The parasitic fig wasp is as mean as it sounds. However, it’s also equipped with some fascinating tools. Its stinger is unique in that it is actually a zinc-fortified ovipositor that acts just like a drill, which deposits eggs. It’s thinner than a human hair, yet it can pierce through tough materials, specifically unripe figs, where it injects its eggs.
The parasitic fig wasp’s drill ovipositor is extremely long for its body, being much longer than the stingers usually found on wasps. Until recently, biologists were stumped as to how the parasitic fig wasp’s drill ovipositor is able to survive multiple raw fig drilling events. While the drill was known to be strong, evidence indicated that it shouldn’t be able to survive more than one attempt. However, a mechanical engineer named Namrata Gundiah became fascinated by the creatures and decided to study them closely. She observed that the drill ovipositor is designed to bend and flex when drilling into a raw fig, stopping it from fracturing when it buckles.
You may imagine that the parasitic fig wasp’s larvae feed on the fig that they’re deposited in, but you’d be wrong. It actually feeds on another wasp’s eggs/larvae, which are already in there. These were deposited by the pollinator wasp.
Both pollinator wasps and fig trees rely on each other for mating and survival. A fig tree’s flowers are encased inside of the figs, so it can’t use wind to spread pollen around, so the tree enlists the help of a pollinator wasp. A female pollinator wasp will land on an unripe fig and make her way through a tiny passageway leading to its core. Once inside, she lays her eggs and spreads pollen. This is an incredibly difficult process for the female pollinator wasp. It loses its wings and most of its antennas on this journey, and after laying its eggs, it dies.
The eggs hatch into larvae which feed on the fig before turning into adults and mating with each other. Then the males chew through the fig and die, allowing the females to escape and carry pollen to new figs.

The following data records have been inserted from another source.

Lemma represents_keys_NoDup c : wf c -> NoDup (e_key <$> represents c).
Proof.
  intros Hwf. unfold represents.
  assert (forall l, NoDup l -> (forall q, q ∈ l -> q ∈ order c) ->
    NoDup (e_key <$> omap (lookup_entry c) l) /\
    forall k, k ∈ e_key <$> omap (lookup_entry c) l -> exists q, q ∈ l /\ entries c !! k = Some q) as Hgen.
  { induction l as [|q l IH]; intros Hnd Hl.
    { split; [constructor|]. intros k Hk. by apply elem_of_nil in Hk. }
    apply NoDup_cons in Hnd as [Hq Hnd].
    destruct (IH Hnd) as [IH1 IH2]; [intros; apply Hl; by right|].
    destruct (wf_live c Hwf q (Hl q (list_elem_of_here _ _))) as (iq & Hiq & Hkq).
    rewrite (omap_cons_some _ _ _ _ (lookup_entry_live _ _ _ Hiq)). simpl. split.
    - apply NoDup_cons. split; [|done]. intros Hin. destruct (IH2 _ Hin) as (q' & Hq' & Hk'). congruence.
    - intros k Hk. apply elem_of_cons in Hk as [->|Hk]; [exists q; split; [left|done]|].
      destruct (IH2 _ Hk) as (q' & ? & ?). exists q'. split; [by right|done]. }
  by apply Hgen; [apply Hwf|].
Qed.

Lemma lru_purge_all now (l : list (entry T)) :
  (forall e, e ∈ l -> now < e_expires e) -> lru_purge now l = l.
Proof. apply filter_all. Qed.

Lemma represents_elem c e :
  wf c -> e ∈ represents c -> exists p it, p ∈ order c /\ mem c !! p = Some it /\ e = item_entry it.
Proof.
  intros Hwf He. unfold represents in He. apply list_elem_of_omap in He as (p & Hp & He).
  destruct (wf_live c Hwf p Hp) as (it & Hit & _). rewrite (lookup_entry_live _ _ _ Hit) in He.
  injection He as <-. eauto.
Qed.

As the male pollinator wasps never leave the fig, except to die, they are unusual in wasps in that they have evolved to not have wings. There’s nowhere to fly to inside a fig, after all. The females look much more like normal wasps.
Female parasitic fig wasps use their drills to deposit their eggs, which feed on the pollinator wasp’s eggs/young. She is even able to smell her way to the developing wasps and deposits an egg on each one. Harsh.
In case you were wondering if you’re eating dead wasps when enjoying figs, you aren’t. The carcasses of the dead wasps get completely absorbed by an enzyme that the fig produces called ficain before the fig fruit becomes ripe.
This fig and wasp co-dependent life cycle has been going on for millenia. Evidence indicates that this bizarre life cycle began 70-90 million years ago, as a one off event, that the first fig wasps’ children replicated, with the process going on again and again. It is also thought that this fig/wasp co-dependability is what has led to the wide diversity of figs within nature.